▶ **Task requirements**
Look for the string "MInt" in the data below, and copy each line that holds it.

--- Provided material ---

(** [int(str(n))] is [n], within the limit on the number of digits. *)
Lemma py_int_str_of_Z n : Wf.int_ok n = true -> PyStr.py_int (str_of_Z n) = Some n.
Proof.
  unfold Wf.int_ok. intros Hn. apply Nat.leb_le in Hn.
  unfold PyStr.py_int. rewrite (strip_name _ (is_name_str_of_Z n)).
  destruct n as [|p|p]; [reflexivity|..].
  - change (str_of_Z (Z.pos p)) with (NilEmpty.string_of_uint (Pos.to_uint p)) in *.
    change (String.length (NilEmpty.string_of_uint (Pos.to_uint p))
            <= PyStr.int_max_str_digits)%nat in Hn.
    rewrite NumberFacts.length_string_of_uint in Hn.
    rewrite take_sign_digits, int_digits_first.
    + cbn [Nat.add]. apply Nat.ltb_ge in Hn. rewrite Hn.
      by rewrite NumberFacts.uint_value_to_uint.
    + pose proof (NumberFacts.to_uint_head p). by destruct (Pos.to_uint p).
  - change (str_of_Z (Z.neg p))
      with (String "-" (NilEmpty.string_of_uint (Pos.to_uint p))).
    change (String.length (NilEmpty.string_of_uint (Pos.to_uint p))
            <= PyStr.int_max_str_digits)%nat in Hn.
    rewrite NumberFacts.length_string_of_uint in Hn.
    cbn [PyStr.take_sign]. rewrite int_digits_first.
    + cbn [Nat.add]. apply Nat.ltb_ge in Hn. rewrite Hn.
      by rewrite NumberFacts.uint_value_to_uint.
    + pose proof (NumberFacts.to_uint_head p). by destruct (Pos.to_uint p).
Qed.

End IntFacts.

Module UsageFacts.
Import Metrics.

Lemma forallb_false {A} (f : A -> bool) (l : list A) :
  forallb f l = false -> exists x, x ∈ l /\ f x = false.
Proof.
  induction l as [|x l IH]; [discriminate|]. cbn [forallb].
  destruct (f x) eqn:E.
  - intros H. destruct (IH H) as (y & Hy & Hf). exists y.
    split; [by apply list_elem_of_further|assumption].
  - intros _. exists x. split; [apply list_elem_of_here|assumption].
Qed.

(** An item [name=number] puts the number at the name. *)
Lemma parse_item_field d (kv : string * Z) :
  Usage.is_name (fst kv) = true -> Wf.int_ok (snd kv) = true ->
  parse_item d (Usage.field_text kv) = Ok (<[fst kv := MInt (snd kv)]> d).
Proof.
  destruct kv as [k n]. cbn [fst snd]. intros Hk Hn.
  apply NameFacts.is_name_spec in Hk as [_ Hk].
  pose proof (IntFacts.is_name_str_of_Z n) as Hv.
  apply NameFacts.is_name_spec in Hv as [_ Hv].
  unfold parse_item, Usage.field_text. cbn [fst snd].
  change (k ++ "=" ++ Json.str_of_Z n) with (k ++ String "=" (Json.str_of_Z n)).
  rewrite NameFacts.contains_app, (NameFacts.split_on_app _ _ _ Hk),
    (NameFacts.split_on_free _ _ Hv).
  unfold coerce. by rewrite (IntFacts.py_int_str_of_Z n Hn).
Qed.

Lemma parse_items_fields (fields : list (string * Z)) : forall d,
  Forall (fun kv => Usage.is_name (fst kv) = true /\ Wf.int_ok (snd kv) = true)
         fields ->
  parse_items d (map Usage.field_text fields)
  = Ok (fold_left (fun d kv => <[fst kv := MInt (snd kv)]> d) fields d).
Proof.
  induction fields as [|kv fields IH]; intros d H; [reflexivity|].
  apply Forall_cons in H as [[Hk Hn] H].
  cbn [map parse_items fold_left]. rewrite (parse_item_field d kv Hk Hn).
  apply (IH _ H).
Qed.

(** The text of a field is a word. *)
Lemma field_text_word (kv : string * Z) :
  Usage.is_name (fst kv) = true ->
  Usage.field_text kv <> ""
  /\ Forall (fun c => PyStr.isspace c = false)
            (list_ascii_of_string (Usage.field_text kv)).
Proof.
  destruct kv as [k n]. cbn [fst]. intros Hk.
  apply NameFacts.is_name_spec in Hk as [Hk _].
  pose proof (IntFacts.is_name_str_of_Z n) as Hv.
  apply NameFacts.is_name_spec in Hv as [Hv _].
  unfold Usage.field_text. cbn [fst snd].
  change (k ++ "=" ++ Json.str_of_Z n) with (k ++ String "=" (Json.str_of_Z n)).
  split; [by destruct k|].
  rewrite NameFacts.chars_app. apply Forall_app. split; [exact Hk|].
  cbn [list_ascii_of_string]. by constructor.
Qed.

(** The loop keeps the names clean: a key has no white space and no
    [=], and a value that stays a text is one that [int] refuses. *)
Lemma parse_item_names d d' item :
  item <> "" /\ Forall (fun c => PyStr.isspace c = false) (list_ascii_of_string item) ->
  map_Forall (fun key value =>
    Usage.is_name key = true
    /\ match value with
       | MInt _ => True
       | MStr text => Usage.is_name text = true /\ PyStr.py_int text = None
       end) d ->
  parse_item d item = Ok d' ->
  map_Forall (fun key value =>
    Usage.is_name key = true
    /\ match value with
       | MInt _ => True
       | MStr text => Usage.is_name text = true /\ PyStr.py_int text = None
       end) d'.
Proof.
  intros [_ Hw] Hd. unfold parse_item.
  destruct (PyStr.contains "=" item); [|by intros [= <-]].
  pose proof (NameFacts.split_on_parts _ "=" item Hw) as Hp.
  destruct (PyStr.split_on "=" item) as [|k [|v [|x t]]]; try discriminate.
  intros [= <-].
  apply Forall_cons in Hp as [[Hk1 Hk2] Hp].
  apply Forall_cons in Hp as [[Hv1 Hv2] _].
  apply map_Forall_insert_2; [|exact Hd].
  split; [by apply NameFacts.is_name_spec|].
  unfold coerce. destruct (PyStr.py_int v) eqn:E; [done|].
  split; [by apply NameFacts.is_name_spec|exact E].
Qed.

Lemma total_cost_text (c : token_counts) :
  (exists t, input_tokens c = MStr t) \/ (exists t, output_tokens c = MStr t) ->
  exists e, Usage.total_cost c = Raise e.
Proof.
  unfold Usage.total_cost. intros [[t Ht]|[t Ht]]; rewrite Ht.
  - by eexists.
  - destruct (Usage.cost_of (input_tokens c) Usage.input_rate); by eexists.
Qed.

---

▶ **Result for this task**
  parse_item d (Usage.field_text kv) = Ok (<[fst kv := MInt (snd kv)]> d).
  = Ok (fold_left (fun d kv => <[fst kv := MInt (snd kv)]> d) fields d).
       | MInt _ => True
       | MInt _ => True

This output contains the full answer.